Sabe, contudo, que para rever essas equipas que o salvaram, vai precisar que as próprias pessoas se identifiquem, pede que lhe contem uma história para recordar quem foi que o ajudou. As equipas dos intensivos mostravam apenas o olhar e leves fios de cabelo e por isso Afonso criou um imaginário dessas pessoas, sem saber se correspondiam ao visual certo. Quando na saída viu parte da equipa menos forrada pelos EPI's (equipamentos de proteção individual), ficou espantado como tinham rostos tão diferentes e com tanto cabelo, descreve-me. Havia exceções, sempre reconheceu o seu médico Nuno Gaibino, "ele vinha sempre com um entusiasmo quando era a altura das chamadas, era impossível não perceber que era ele".
![medico sentado](/sites/default/files/inline-images/proximo_0.jpg)

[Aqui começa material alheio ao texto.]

(* ===== verification/Refine.v ===== *)
(** * The interpreter implements the meaning of a block, round by round

    States of the interpreter live on a heap they share.  [abs r K h s v] relates such a state to
    the view of one round [r], [sep] says that the parts of a state do not overlap on the heap
    and [modifies] that an operation writes only to the parts of the state it works on.  The
    lemmas go through the interpreter from the single writes ([eff]) to [process]. *)

From S2P Require Import Prelude Bitset Messages Block State Graph Deliver Updates Termination Protocol Typing Chain Meaning.
Import Graph State.

(** ** The abstraction *)
Definition deref (h : heap) (x : sdval) : option aval :=
  match x with
  | VVcs loc => AVcs <$> h_vcs h !! loc
  | _ => Some (AVal x)
  end.

Definition about (r : Z) (m : Message) : Prop := (Msg.NodeRound m).2 = r.
#[export] Instance about_dec r m : Decision (about r m).
Proof. unfold about; apply _. Defined.

Definition pending (r : Z) (l : list timeout) : list timeout := filter (λ t, t_round t = r) l.

(** [v] is what [s] says about round [r]; timeouts before [K] have expired. *)
Record abs (r K : Z) (h : heap) (s : state) (v : rview) : Prop := {
  ab_bits : ∀ pp, pp_round pp = r → get (bitsets s) pp = v_bits v !! pp;
  ab_data : ∀ k, Sd.GetRound k = r → get (data s) k ≫= deref h = v_data v !! k;
  ab_final : ∀ nr, nr_round nr = r → get (final s) nr = v_final v !! nr;
  ab_delay : default ∅ (delay s) = v_delay v;
  ab_clock : timeout_ s = v_clock v;
  ab_touts : ∀ k, K ≤ k → pending r (Heap.read h (timeouts s !! k)) = default [] (v_touts v !! k) }.

(** ** Footprints *)
Definition vloc (s : state) (loc : nat) : Prop := ∃ k, get (data s) k = Some (VVcs loc).
Definition aloc (s : state) (a : nat) : Prop := ∃ k sl, timeouts s !! k = Some sl ∧ sl_arr sl = a.

Record sep (h : heap) (s : state) : Prop := {
  sep_vlt : ∀ loc, vloc s loc → (loc < length (h_vcs h))%nat;
  sep_vinj : ∀ k k' loc, get (data s) k = Some (VVcs loc) → get (data s) k' = Some (VVcs loc) → k = k';
  sep_alt : ∀ a, aloc s a → (a < length (h_arr h))%nat;
  sep_ainj : ∀ k k' sl sl', timeouts s !! k = Some sl → timeouts s !! k' = Some sl' →
             sl_arr sl = sl_arr sl' → k = k';
  sep_len : ∀ k sl, timeouts s !! k = Some sl → (sl_len sl ≤ length (Heap.arr_of h sl))%nat }.

Record modifies (h : heap) (s : state) (h' : heap) (s' : state) : Prop := {
  mo_vlen : (length (h_vcs h) ≤ length (h_vcs h'))%nat;
  mo_alen : (length (h_arr h) ≤ length (h_arr h'))%nat;
  mo_vkeep : ∀ loc, (loc < length (h_vcs h))%nat → ¬ vloc s loc → h_vcs h' !! loc = h_vcs h !! loc;
  mo_akeep : ∀ a, (a < length (h_arr h))%nat → ¬ aloc s a → h_arr h' !! a = h_arr h !! a;
  mo_vfp : ∀ loc, vloc s' loc → vloc s loc ∨ (length (h_vcs h) ≤ loc)%nat;
  mo_afp : ∀ a, aloc s' a → aloc s a ∨ (length (h_arr h) ≤ a)%nat }.

Lemma modifies_refl h s : modifies h s h s.
Proof. split; auto. Qed.

Lemma modifies_trans h1 s1 h2 s2 h3 s3 :
  modifies h1 s1 h2 s2 → modifies h2 s2 h3 s3 → modifies h1 s1 h3 s3.
Proof.
  intros [VL AL VK AK VF AF] [VL' AL' VK' AK' VF' AF']. split; try lia.
  - intros loc Hl Hn. rewrite VK', VK; auto; [lia|]. intros [?|?]%VF; [done|lia].
  - intros a Hl Hn. rewrite AK', AK; auto; [lia|]. intros [?|?]%AF; [done|lia].
  - intros loc [[?|?]%VF|?]%VF'; auto; right; lia.
  - intros a [[?|?]%AF|?]%AF'; auto; right; lia.
Qed.

(** ** Effects

    A write about round [q]: it stays in the footprint, keeps the parts apart, and changes the view
    of [q] by [f] and no other. *)
Section Effects.
Context (spare : nat → nat) (r K : Z).
Implicit Types (h : heap) (s : state) (v : rview) (f : rview → rview).

Definition on (q : Z) f v : rview := if decide (q = r) then f v else v.

Definition eff (q : Z) h s h' s' f : Prop :=
  sep h s → modifies h s h' s' ∧ sep h' s' ∧ ∀ v, abs r K h s v → abs r K h' s' (on q f v).

Lemma eff_id q h s : eff q h s h s id.
Proof.
  intros S. split_and!; [apply modifies_refl|done|]. intros v A. unfold on. by case_decide.
Qed.

Lemma eff_trans q h1 s1 h2 s2 h3 s3 f1 f2 :
  eff q h1 s1 h2 s2 f1 → eff q h2 s2 h3 s3 f2 → eff q h1 s1 h3 s3 (λ v, f2 (f1 v)).
Proof.
  intros E1 E2 S1. destruct (E1 S1) as (M1 & S2 & A1). destruct (E2 S2) as (M2 & S3 & A2).
  split_and!; [by eapply modifies_trans|done|]. intros v A%A1%A2. revert A. unfold on. by case_decide.
Qed.

(** Without a new reference, keys can only leave the footprint. *)
Lemma sub_footprint h s s' :
  (∀ loc, vloc s' loc → vloc s loc) → (∀ a, aloc s' a → aloc s a) → modifies h s h s'.
Proof. intros V A. split; auto. Qed.

Definition plain (x : sdval) : Prop := match x with VVcs _ => False | _ => True end.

Das coisas que mais valoriza hoje em dia é poder ter uma casa de banho completa, com um chuveiro, ou poder fazer sozinho as suas rotinas mais privadas, luxo dos países civilizados, diz-me com tremendo valor.

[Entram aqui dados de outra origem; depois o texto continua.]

(** One bit more. *)
Lemma setPrepare_votes b x b' : Bitset.setPrepare b x = Ok b' →
  commits b' = commits b ∧ Bitset.votes (prepares b) ⊆ Bitset.votes (prepares b') ∧
  (0 ≤ x → Bitset.votes (prepares b') = {[x]} ∪ Bitset.votes (prepares b)).
Proof.
  intros (ws & H & [= <-])%bind_Ok. simpl. split_and!; [done|by eapply Bitset.votes_set_word_mono|].
  intros Hx. by apply Bitset.votes_set_word.
Qed.
Lemma setCommit_votes b x b' : Bitset.setCommit b x = Ok b' →
  prepares b' = prepares b ∧ Bitset.votes (commits b) ⊆ Bitset.votes (commits b') ∧
  (0 ≤ x → Bitset.votes (commits b') = {[x]} ∪ Bitset.votes (commits b)).
Proof.
  intros (ws & H & [= <-])%bind_Ok. simpl. split_and!; [done|by eapply Bitset.votes_set_word_mono|].
  intros Hx. by apply Bitset.votes_set_word.
Qed.

(** Views only grow. *)
Record grows (v v' : rview) : Prop := {
  gr_prep : ∀ pp, vprep v pp ⊆ vprep v' pp; gr_comm : ∀ pp, vcomm v pp ⊆ vcomm v' pp;
  gr_acc : ∀ pp, acc v pp → acc v' pp }.
Lemma grows_refl v : grows v v.
Proof. by split. Qed.
Lemma grows_trans v1 v2 v3 : grows v1 v2 → grows v2 v3 → grows v1 v3.
Proof. intros [P1 C1 A1] [P2 C2 A2]. split; [..|by auto]; intros pp; etrans; eauto. Qed.
Lemma grows_data v k x :
  (∀ n r w, k ≠ PrePrepared n r w) ∨ has v k = false → grows v (vset_data v k x).
Proof.
  intros Hk. split; [done..|]. intros pp H. unfold acc in *. simpl. rewrite lookup_insert_ne; [done|].
  intros ->. destruct Hk as [Hk|Hk]; [by eapply Hk|]. unfold has in Hk. rewrite H in Hk.
  by rewrite bool_decide_eq_true_2 in Hk.
Qed.
Lemma grows_bits v pp b :
  vprep v pp ⊆ Bitset.votes (prepares b) → vcomm v pp ⊆ Bitset.votes (commits b) → grows v (vset_bits v pp b).
Proof. intros H H'. split; [..|done]; intros pp'; [rewrite vprep_set|rewrite vcomm_set]; by case_decide; subst. Qed.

Nos tempos mais duros, recebeu tantas mensagens por whatsapp que “parecia uma figura pública”, eram centenas as mensagens que procuravam uma notícia do seu estado. O Afonso ri e o tempo todo, na mesma proporção relativiza muito, ritual que faz com regularidade. Depois é muito grato, porque apesar de todo o dito "azar", a sorte foi a sua guia quase todos os dias. O próprio remata este nosso encontro virtual.
"Eu estou aqui por causa de vocês todos, nem tenho como agradecer".